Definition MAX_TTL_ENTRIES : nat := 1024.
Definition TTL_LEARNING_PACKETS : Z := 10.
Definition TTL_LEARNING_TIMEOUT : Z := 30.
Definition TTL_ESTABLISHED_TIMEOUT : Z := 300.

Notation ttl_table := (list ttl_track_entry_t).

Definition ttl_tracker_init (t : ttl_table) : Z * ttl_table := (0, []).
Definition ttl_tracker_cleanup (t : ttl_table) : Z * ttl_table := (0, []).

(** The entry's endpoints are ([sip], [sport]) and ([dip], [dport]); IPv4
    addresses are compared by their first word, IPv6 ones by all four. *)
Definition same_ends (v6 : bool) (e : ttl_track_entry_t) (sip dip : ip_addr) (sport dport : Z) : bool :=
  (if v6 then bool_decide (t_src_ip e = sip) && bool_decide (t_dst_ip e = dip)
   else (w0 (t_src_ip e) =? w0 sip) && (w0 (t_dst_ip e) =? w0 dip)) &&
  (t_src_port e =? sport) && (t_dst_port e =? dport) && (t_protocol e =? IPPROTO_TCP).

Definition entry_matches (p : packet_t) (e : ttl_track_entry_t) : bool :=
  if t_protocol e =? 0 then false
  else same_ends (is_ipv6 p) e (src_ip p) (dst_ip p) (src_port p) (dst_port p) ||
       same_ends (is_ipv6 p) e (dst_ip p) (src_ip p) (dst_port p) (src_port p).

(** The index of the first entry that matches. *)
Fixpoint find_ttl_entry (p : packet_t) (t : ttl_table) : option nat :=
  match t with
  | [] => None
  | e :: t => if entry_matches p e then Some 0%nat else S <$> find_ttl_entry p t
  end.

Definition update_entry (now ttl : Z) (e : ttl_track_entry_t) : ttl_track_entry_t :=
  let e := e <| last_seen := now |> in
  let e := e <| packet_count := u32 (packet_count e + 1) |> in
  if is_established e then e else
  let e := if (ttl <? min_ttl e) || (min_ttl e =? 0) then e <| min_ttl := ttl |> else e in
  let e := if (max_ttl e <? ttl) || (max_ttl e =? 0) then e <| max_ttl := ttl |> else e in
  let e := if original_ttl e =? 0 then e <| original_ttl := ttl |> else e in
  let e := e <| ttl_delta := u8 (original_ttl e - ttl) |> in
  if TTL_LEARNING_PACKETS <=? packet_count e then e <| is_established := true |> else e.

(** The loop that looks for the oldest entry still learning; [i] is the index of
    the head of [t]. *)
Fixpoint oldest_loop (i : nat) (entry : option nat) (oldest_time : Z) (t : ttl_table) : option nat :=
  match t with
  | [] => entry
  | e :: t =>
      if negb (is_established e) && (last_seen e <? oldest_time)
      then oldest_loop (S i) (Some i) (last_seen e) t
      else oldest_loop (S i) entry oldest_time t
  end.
━━━━━━━━━━━━━━━━
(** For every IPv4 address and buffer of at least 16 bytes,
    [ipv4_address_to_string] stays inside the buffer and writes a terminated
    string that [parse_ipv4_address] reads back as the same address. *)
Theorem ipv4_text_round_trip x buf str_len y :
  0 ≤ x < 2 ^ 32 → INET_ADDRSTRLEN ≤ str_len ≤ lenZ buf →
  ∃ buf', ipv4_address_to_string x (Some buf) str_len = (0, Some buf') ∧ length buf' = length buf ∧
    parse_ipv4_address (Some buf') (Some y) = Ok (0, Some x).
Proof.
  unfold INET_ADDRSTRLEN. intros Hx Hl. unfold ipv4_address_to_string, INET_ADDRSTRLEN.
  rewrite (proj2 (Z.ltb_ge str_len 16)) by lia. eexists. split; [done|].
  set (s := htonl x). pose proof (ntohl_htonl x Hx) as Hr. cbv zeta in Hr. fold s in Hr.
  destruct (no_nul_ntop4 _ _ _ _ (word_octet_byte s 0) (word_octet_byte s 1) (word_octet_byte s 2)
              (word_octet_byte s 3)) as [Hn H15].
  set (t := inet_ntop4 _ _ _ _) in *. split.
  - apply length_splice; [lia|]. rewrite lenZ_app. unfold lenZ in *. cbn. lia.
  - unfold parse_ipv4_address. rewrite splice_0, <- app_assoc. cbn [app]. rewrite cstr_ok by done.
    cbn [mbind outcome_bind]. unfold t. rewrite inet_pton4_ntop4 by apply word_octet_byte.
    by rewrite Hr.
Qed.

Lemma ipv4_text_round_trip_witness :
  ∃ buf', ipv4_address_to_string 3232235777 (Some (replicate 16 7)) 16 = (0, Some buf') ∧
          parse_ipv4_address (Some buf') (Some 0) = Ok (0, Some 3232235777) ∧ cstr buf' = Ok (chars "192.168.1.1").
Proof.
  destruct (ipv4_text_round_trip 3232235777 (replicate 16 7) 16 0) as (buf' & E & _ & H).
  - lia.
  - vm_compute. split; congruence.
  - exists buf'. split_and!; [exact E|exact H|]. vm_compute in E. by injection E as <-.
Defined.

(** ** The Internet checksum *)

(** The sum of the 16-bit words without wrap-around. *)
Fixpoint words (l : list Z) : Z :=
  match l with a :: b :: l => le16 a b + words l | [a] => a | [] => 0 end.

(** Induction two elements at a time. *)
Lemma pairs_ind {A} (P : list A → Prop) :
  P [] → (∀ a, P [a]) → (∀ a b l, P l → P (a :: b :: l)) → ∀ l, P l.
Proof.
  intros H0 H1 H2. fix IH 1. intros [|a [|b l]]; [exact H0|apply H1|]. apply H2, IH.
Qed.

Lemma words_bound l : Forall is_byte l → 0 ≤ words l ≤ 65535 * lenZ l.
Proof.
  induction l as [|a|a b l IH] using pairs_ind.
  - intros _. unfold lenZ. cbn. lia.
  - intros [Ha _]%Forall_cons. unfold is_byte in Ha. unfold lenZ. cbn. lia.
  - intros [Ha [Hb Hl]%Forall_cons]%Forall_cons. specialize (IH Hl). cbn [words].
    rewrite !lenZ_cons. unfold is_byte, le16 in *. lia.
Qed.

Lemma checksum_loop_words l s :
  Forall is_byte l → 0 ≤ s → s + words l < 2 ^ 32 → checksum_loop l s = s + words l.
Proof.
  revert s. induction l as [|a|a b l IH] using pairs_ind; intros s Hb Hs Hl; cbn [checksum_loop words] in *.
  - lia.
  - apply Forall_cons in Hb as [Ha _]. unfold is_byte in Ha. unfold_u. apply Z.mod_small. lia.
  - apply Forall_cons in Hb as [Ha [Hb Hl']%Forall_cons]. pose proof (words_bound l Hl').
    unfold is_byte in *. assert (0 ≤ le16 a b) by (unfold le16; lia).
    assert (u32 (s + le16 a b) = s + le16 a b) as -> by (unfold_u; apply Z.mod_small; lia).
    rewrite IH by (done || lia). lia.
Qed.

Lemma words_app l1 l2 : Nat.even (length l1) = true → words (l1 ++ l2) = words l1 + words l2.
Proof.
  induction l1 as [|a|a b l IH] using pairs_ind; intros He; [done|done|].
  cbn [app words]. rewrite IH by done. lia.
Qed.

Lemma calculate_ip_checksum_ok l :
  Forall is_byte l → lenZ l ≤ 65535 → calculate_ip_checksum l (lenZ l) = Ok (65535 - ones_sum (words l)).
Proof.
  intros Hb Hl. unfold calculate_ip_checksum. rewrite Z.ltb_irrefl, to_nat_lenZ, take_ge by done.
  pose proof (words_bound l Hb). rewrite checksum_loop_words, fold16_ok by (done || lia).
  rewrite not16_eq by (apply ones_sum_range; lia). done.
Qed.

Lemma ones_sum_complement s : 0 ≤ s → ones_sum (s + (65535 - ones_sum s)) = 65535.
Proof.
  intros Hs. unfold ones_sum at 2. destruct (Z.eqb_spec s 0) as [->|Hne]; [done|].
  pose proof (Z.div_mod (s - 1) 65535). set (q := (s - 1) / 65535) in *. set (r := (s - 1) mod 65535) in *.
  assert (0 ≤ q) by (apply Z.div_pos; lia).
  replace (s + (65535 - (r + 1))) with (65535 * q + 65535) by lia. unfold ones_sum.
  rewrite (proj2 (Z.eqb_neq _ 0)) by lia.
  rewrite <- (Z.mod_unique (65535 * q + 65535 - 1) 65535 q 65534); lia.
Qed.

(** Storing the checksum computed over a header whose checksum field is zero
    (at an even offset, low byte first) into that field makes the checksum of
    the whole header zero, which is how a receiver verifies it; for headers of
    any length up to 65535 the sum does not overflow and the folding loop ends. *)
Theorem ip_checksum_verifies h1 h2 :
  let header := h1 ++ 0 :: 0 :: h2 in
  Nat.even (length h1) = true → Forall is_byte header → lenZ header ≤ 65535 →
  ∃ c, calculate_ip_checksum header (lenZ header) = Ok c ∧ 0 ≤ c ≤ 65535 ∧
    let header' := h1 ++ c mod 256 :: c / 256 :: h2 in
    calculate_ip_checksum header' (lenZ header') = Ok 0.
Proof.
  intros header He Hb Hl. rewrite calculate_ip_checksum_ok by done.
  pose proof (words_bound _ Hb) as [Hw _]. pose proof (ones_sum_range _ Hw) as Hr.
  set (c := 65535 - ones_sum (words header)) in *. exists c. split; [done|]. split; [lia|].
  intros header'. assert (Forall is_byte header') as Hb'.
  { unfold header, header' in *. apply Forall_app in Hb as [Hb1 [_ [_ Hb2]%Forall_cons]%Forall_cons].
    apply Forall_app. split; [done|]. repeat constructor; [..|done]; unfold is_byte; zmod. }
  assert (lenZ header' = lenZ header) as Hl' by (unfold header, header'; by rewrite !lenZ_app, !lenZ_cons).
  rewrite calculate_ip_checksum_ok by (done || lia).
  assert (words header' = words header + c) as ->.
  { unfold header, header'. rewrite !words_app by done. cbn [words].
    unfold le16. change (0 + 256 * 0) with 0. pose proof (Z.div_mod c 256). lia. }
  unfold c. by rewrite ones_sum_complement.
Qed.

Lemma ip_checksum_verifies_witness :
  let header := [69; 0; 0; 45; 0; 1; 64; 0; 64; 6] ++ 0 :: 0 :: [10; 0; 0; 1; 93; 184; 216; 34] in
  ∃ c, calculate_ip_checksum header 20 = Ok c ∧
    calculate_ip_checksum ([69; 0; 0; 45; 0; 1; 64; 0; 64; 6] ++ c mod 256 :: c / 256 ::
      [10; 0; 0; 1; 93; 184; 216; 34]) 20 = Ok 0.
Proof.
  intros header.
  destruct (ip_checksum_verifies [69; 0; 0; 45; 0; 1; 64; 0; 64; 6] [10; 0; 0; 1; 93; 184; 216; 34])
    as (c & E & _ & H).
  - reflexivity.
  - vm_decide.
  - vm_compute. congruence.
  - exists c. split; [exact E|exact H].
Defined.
━━━━━━━━━━━━━━━━
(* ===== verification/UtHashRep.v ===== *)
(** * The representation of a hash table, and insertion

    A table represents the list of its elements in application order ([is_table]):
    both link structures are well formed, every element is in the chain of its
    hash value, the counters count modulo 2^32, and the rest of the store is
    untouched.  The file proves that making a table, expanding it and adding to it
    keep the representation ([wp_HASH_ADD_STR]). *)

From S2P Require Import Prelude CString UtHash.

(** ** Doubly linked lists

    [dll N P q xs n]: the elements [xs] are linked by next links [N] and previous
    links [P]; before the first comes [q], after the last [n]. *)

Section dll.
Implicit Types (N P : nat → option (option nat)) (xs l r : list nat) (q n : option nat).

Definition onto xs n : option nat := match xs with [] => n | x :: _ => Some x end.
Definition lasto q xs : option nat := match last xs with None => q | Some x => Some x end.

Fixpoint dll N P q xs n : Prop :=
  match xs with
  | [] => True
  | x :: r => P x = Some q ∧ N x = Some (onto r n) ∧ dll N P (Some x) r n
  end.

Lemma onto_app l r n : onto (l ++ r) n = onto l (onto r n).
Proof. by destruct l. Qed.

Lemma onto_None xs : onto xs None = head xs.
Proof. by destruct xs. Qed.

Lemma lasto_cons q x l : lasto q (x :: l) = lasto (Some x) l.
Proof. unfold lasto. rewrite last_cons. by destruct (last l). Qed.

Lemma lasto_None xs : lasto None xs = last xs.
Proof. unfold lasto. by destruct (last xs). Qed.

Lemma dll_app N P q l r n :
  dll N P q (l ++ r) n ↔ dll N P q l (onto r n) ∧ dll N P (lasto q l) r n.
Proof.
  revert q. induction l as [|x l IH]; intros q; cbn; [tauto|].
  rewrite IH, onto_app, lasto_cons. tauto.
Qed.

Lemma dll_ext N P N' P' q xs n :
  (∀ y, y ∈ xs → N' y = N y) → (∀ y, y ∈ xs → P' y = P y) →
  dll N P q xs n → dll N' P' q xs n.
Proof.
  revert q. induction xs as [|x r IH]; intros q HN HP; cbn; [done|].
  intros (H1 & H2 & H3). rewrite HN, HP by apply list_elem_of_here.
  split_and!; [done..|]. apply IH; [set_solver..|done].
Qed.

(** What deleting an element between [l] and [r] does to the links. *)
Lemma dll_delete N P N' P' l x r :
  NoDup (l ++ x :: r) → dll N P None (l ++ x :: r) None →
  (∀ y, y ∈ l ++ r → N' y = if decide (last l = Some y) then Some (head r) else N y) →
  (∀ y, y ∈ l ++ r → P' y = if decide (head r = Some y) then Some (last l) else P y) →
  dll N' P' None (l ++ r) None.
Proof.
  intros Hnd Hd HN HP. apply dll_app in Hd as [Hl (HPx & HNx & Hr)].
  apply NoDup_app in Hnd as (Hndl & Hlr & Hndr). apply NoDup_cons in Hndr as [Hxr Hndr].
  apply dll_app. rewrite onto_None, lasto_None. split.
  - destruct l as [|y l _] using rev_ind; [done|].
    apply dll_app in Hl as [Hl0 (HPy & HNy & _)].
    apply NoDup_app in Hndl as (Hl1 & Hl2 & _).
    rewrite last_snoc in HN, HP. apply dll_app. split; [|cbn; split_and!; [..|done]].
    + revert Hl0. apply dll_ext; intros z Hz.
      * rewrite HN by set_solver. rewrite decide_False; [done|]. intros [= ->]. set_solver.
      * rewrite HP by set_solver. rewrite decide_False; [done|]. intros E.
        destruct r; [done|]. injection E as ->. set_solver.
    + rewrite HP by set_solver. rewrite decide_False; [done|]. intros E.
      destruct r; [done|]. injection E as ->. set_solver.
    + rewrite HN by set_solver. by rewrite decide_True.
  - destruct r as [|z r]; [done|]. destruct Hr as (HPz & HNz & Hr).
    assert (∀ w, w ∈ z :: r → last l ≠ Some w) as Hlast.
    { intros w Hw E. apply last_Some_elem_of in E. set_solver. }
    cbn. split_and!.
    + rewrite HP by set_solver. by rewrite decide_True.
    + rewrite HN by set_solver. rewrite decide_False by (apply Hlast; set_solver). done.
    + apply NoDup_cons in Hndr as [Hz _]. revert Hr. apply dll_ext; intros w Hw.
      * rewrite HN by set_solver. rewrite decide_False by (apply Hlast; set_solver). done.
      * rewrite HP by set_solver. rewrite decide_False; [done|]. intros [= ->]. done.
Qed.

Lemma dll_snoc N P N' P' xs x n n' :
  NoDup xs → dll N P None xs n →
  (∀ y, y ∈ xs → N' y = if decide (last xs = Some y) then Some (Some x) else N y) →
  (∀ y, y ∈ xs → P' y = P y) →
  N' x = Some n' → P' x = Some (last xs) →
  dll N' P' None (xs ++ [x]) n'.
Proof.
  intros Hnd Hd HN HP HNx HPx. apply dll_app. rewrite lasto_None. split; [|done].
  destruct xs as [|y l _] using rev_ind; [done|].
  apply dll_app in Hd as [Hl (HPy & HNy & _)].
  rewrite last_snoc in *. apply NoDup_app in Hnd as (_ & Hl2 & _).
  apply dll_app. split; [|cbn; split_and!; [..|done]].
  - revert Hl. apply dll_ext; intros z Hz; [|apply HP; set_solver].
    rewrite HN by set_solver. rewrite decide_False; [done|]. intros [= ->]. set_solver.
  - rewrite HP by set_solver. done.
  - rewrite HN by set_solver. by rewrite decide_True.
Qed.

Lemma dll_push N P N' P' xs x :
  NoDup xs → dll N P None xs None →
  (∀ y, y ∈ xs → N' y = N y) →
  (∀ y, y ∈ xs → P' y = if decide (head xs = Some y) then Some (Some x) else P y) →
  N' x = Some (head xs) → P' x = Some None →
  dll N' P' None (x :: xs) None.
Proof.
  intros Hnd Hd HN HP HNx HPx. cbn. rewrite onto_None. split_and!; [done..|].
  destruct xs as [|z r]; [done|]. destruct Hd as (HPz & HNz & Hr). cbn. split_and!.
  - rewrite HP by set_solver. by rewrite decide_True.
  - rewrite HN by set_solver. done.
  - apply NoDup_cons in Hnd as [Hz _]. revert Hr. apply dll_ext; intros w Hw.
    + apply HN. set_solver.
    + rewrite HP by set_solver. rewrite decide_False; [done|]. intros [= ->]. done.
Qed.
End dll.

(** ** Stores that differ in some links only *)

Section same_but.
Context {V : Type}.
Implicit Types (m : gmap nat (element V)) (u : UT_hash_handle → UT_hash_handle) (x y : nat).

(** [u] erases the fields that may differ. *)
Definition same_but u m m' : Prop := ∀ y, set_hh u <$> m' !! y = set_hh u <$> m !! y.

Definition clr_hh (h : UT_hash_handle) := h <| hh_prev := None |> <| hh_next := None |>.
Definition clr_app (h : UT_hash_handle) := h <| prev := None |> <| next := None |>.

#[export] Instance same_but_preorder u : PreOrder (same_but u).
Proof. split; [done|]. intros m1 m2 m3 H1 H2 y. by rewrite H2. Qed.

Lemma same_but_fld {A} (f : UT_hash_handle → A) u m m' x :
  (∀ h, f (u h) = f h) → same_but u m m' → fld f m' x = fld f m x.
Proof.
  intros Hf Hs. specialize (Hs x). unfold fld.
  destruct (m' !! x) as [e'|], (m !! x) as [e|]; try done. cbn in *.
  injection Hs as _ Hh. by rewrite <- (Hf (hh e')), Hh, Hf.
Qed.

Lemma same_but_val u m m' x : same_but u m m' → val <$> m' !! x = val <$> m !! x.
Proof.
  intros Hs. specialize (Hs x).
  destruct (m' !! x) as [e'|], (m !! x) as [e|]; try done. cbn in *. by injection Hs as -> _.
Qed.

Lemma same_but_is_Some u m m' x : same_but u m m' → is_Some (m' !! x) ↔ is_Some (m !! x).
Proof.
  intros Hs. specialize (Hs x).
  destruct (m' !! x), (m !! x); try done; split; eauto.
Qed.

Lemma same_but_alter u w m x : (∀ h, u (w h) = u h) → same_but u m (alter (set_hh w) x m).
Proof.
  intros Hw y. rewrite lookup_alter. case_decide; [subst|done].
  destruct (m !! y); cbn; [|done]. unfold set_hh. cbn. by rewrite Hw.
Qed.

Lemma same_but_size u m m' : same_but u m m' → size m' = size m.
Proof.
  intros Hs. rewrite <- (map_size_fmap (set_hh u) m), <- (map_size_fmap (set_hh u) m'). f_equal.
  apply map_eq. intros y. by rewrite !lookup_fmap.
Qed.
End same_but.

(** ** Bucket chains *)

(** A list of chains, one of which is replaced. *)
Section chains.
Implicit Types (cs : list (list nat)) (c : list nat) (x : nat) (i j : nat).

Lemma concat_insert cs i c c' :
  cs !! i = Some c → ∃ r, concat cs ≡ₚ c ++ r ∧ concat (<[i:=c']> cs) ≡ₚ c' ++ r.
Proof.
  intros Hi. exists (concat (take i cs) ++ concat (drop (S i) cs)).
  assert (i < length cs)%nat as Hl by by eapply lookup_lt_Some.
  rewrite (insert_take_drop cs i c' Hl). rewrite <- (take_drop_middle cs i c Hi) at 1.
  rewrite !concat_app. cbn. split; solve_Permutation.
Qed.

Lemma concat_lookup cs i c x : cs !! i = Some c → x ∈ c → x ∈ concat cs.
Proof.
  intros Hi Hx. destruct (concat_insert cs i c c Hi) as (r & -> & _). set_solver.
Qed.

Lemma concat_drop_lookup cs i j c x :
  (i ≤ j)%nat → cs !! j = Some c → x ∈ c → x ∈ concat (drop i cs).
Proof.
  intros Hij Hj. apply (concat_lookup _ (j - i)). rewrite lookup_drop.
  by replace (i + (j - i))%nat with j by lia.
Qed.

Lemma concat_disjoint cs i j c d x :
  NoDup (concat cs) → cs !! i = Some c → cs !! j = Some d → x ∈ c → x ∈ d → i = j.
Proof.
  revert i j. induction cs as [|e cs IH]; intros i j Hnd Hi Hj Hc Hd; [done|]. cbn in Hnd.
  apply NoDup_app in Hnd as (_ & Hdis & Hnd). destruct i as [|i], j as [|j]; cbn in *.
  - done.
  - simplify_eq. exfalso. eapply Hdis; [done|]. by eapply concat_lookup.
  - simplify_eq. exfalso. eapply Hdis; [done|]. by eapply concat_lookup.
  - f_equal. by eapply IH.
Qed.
━━━━━━━━━━━━━━━━
● **What the task requires**:
What you give back should be only the lines of the records above, starting at the line with "cbn [mbind outcome_bind]." and ending at the line with "(P : list A", restated word for word.

● **Response to the task**:
    cbn [mbind outcome_bind]. unfold t. rewrite inet_pton4_ntop4 by apply word_octet_byte.
    by rewrite Hr.
Qed.

Lemma ipv4_text_round_trip_witness :
  ∃ buf', ipv4_address_to_string 3232235777 (Some (replicate 16 7)) 16 = (0, Some buf') ∧
          parse_ipv4_address (Some buf') (Some 0) = Ok (0, Some 3232235777) ∧ cstr buf' = Ok (chars "192.168.1.1").
Proof.
  destruct (ipv4_text_round_trip 3232235777 (replicate 16 7) 16 0) as (buf' & E & _ & H).
  - lia.
  - vm_compute. split; congruence.
  - exists buf'. split_and!; [exact E|exact H|]. vm_compute in E. by injection E as <-.
Defined.

(** ** The Internet checksum *)

(** The sum of the 16-bit words without wrap-around. *)
Fixpoint words (l : list Z) : Z :=
  match l with a :: b :: l => le16 a b + words l | [a] => a | [] => 0 end.

(** Induction two elements at a time. *)
Lemma pairs_ind {A} (P : list A → Prop) :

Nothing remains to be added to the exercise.